Eventually I noticed a small sign that had all of the directions that we needed on it.
It said very clearly to go south down the road to the gate. So we walked south, found the gate, paid our fees and followed the road to the obvious Hummingbird Crossing sign.
Next we crossed the bridge and went up the hillside to the bleachers.
Now it was obvious that we were at the right spot. There were hummingbird feeders all around. The nice part for us bird photographers, is that they all had ample natural looking perching spots with lots of surrounding shrubs and trees.
As I mentioned we were both unfamiliar with the White-eared hummingbird and while the male seemed pretty easy to identify, the female seemed a little less easy. As we watch the hummingbirds coming and going we would find a female Broad-billed and we would ask each other is that it?
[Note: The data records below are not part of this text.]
Section published.
Context (Hkinds : ∀ path e, index !! path = Some e → en_kind e = "directory"%string ∨ en_kind e = "file"%string).
Context (Hshown : ∀ w e, entry_shown (look w) e → good w e).
Lemma compareEntries_ok visit relative l :
  (∀ path e info, index !! path = Some e → en_kind e = "directory"%string → visits path (visit path info)) →
  ∀ seen, quiet (compareEntries root index visit relative l seen) ∧ ∀ w seen' w',
  compareEntries root index visit relative l seen w = (Ok seen', w') →
  walked w seen seen' ∧ ∀ name d, (name, d) ∈ l → is_Some (index !! child_of relative name) ∨ but (child_of relative name).
Proof.
  intros Hvisit. induction l as [|[name d] rest IH]; intros seen; cbn [compareEntries].
  { split; [apply quiet_ret|]. intros w seen' w' [-> _]%ret_ok. split; [apply walked_refl|]. intros ? ? []%not_elem_of_nil. }
  destruct (index !! child_of relative name) as [e|] eqn:Ei; [|by split; [apply quiet_throw|]].
  set (path := child_of relative name) in *. pose proof (Hvalid _ _ Ei) as [Hv Hpath]. pose proof (declared_not_dot _ _ Ei) as Hdot.
  pose proof sh_lstat as Hlstat. split.
  { repeat (apply quiet_bind; [solve [auto with quiet]|intros ?]). apply quiet_bind; [|intros; apply IH]. destruct (en_kind e =s "directory") eqn:Ek.
    - apply eqs_true in Ek. apply quiet_bind; [apply quiet_guard|intros _]. by apply (Hvisit path e).
    - apply quiet_bind; [apply quiet_guard|intros _]. apply quiet_bind; [apply quiet_verifySnapshotFile|intros _; apply quiet_ret]. }
  intros w seen' w' H. apply bind_ok in H as ([] & w1 & [_ ->]%guard_ok & H).
  apply bind_ok in H as (listed & w2 & Hlst & H). destruct (quiet_ok _ _ _ _ (sh_lstat _) Hlst) as [n1 ->].
  apply bind_ok in H as (info & w2 & Hinfo%wrapv_ok & H). destruct (quiet_ok _ _ _ _ (sh_lstat _) Hinfo) as [n2 ->].
  apply bind_ok in H as ([] & w1 & [_ ->]%guard_ok & H). apply bind_ok in H as ([] & w1 & [_ ->]%lift_ok & H).
  apply bind_ok in H as (seen1 & w2 & Hin & H).
  assert ((∃ n, w2 = retick n w) ∧ walked w seen ({[path]} ∪ seen1)) as [[n ->] H1].
  { destruct (en_kind e =s "directory") eqn:Ek.
    - apply eqs_true in Ek. apply bind_ok in Hin as ([] & w4 & [Hg ->]%guard_ok & Hin).
      destruct (Hvisit path e info Ei Ek seen) as [Hqv Hsv]. pose proof (quiet_ok _ _ _ _ Hqv Hin) as [n Hn]. split; [by exists n|].
      apply Hsv in Hin as [Hw Hc]. eapply walked_trans; [by eapply walked_retick|]. apply (walked_add _ _ _ e); [done| |intros _; by eapply closed_at_retick].
      apply Hshown. left. split; [done|]. rewrite Hpath. bsimpl. eapply sh_dir in Hinfo; [|done|unfold is_directory in *; by bsimpl].
      by destruct (sh_stable w n1 path) as [<- _].
    - apply bind_ok in Hin as ([] & w4 & [Hg ->]%guard_ok & Hin). apply bind_ok in Hin as ([] & w5 & Hver & Hin). apply ret_ok in Hin as [-> ->].
      pose proof (quiet_ok _ _ _ _ (quiet_verifySnapshotFile _ _) Hver) as [n ->]. split; [by exists n|].
      apply verifySnapshotFile_ok in Hver. apply eqs_false in Ek. apply (walked_add _ _ _ e); [done| |done].
      apply Hshown. right. split; [by destruct (Hkinds _ _ Ei)|]. destruct (sh_stable w n2 (en_path e)) as [Hl _].
      change (retick n2 (retick n1 w)) with (retick n2 w) in Hver. by rewrite Hl in Hver. }
  apply IH in H as [Hw Hl]. apply walked_retick in Hw.
  split; [by eapply walked_trans|]. intros name' d' [[= -> ->]|Hin']%elem_of_cons; [left; by exists e|by eapply Hl].
Qed.
Lemma publishedDirectory_ok n relative info : relative ≠ "."%string → visits relative (inspectPublishedDirectory n root index relative info).
Proof.
  revert relative info. induction n as [|n IH]; intros relative info Hdot seen; cbn [inspectPublishedDirectory]; [by split; [apply quiet_throw|]|].
  assert (∀ l, _) as Hwalk by (intros l; apply (compareEntries_ok (inspectPublishedDirectory n root index) relative l); intros path e i He _; by eapply IH, declared_not_dot).
  pose proof sh_lstat as Hlstat. pose proof sh_list as Hlist. split.
  { repeat (apply quiet_bind; [solve [auto with quiet]|intros ?]). apply quiet_bind; [apply Hwalk|intros ?]. repeat (apply quiet_bind; [solve [auto with quiet]|intros ?]). apply quiet_ret. }
  intros w seen' w' H. apply bind_ok in H as (opened & w1 & Ho%wrapv_ok & H). destruct (quiet_ok _ _ _ _ (sh_lstat _) Ho) as [n1 ->].
  apply bind_ok in H as ([] & w2 & [_ ->]%guard_ok & H). apply bind_ok in H as (l & w1 & Hl%wrapv_ok & H).
  destruct (quiet_ok _ _ _ _ (sh_list _) Hl) as [n2 ->]. apply bind_ok in H as ([] & w2 & [_ ->]%guard_ok & H).
  apply bind_ok in H as (seen1 & w3 & Hw & H). apply bind_ok in H as (after & w4 & _ & H). apply bind_ok in H as ([] & w5 & _ & H). apply ret_ok in H as [-> _].
  apply Hwalk in Hw as [Hw Hall]. split; [by eapply walked_retick, walked_retick|]. eapply closed_at_retick, closed_listed; eauto.
Qed.
End published.
End walk.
The female Broad-billed Hummingbird has a pretty prominent white eyeline and we decided that this was going to be a little more of a challenge than we realized.
After about 15 minutes of taking a dozen photographs of each female hummingbird that showed up, the very obvious female White-eared Hummingbird suddenly appeared at one of the feeders.
All doubt was removed and there was no question that this was the sought after target bird for the trip for me. As I had guessed, this would be the only lifer for me on the trip. And that was OK because we got lots and lots of photographs of some pretty cool birds.
Another group of birders caught up with us that we had birded with the night before at the Ash Canyon Bird Sanctuary and we told them about the White-eared Hummingbird female and wished them good luck. As we walked back towards the car we heard a very unusual bird call that I did not recognize. We quickly opened up our Merlin Bird app to see if it would give us some idea of what we were looking for and according to the app we were listening to Scott’s Orioles singing.
No, I wouldn’t let any ID be made strictly on the basis of the Merlin app, but it gave us a good idea of what we were supposed to be looking for. Pretty quickly we caught not one, but two Scotts Orioles working around the tops of the sycamore trees near the creek. This was another lifer for Rich and it was pretty interesting listening to their songs.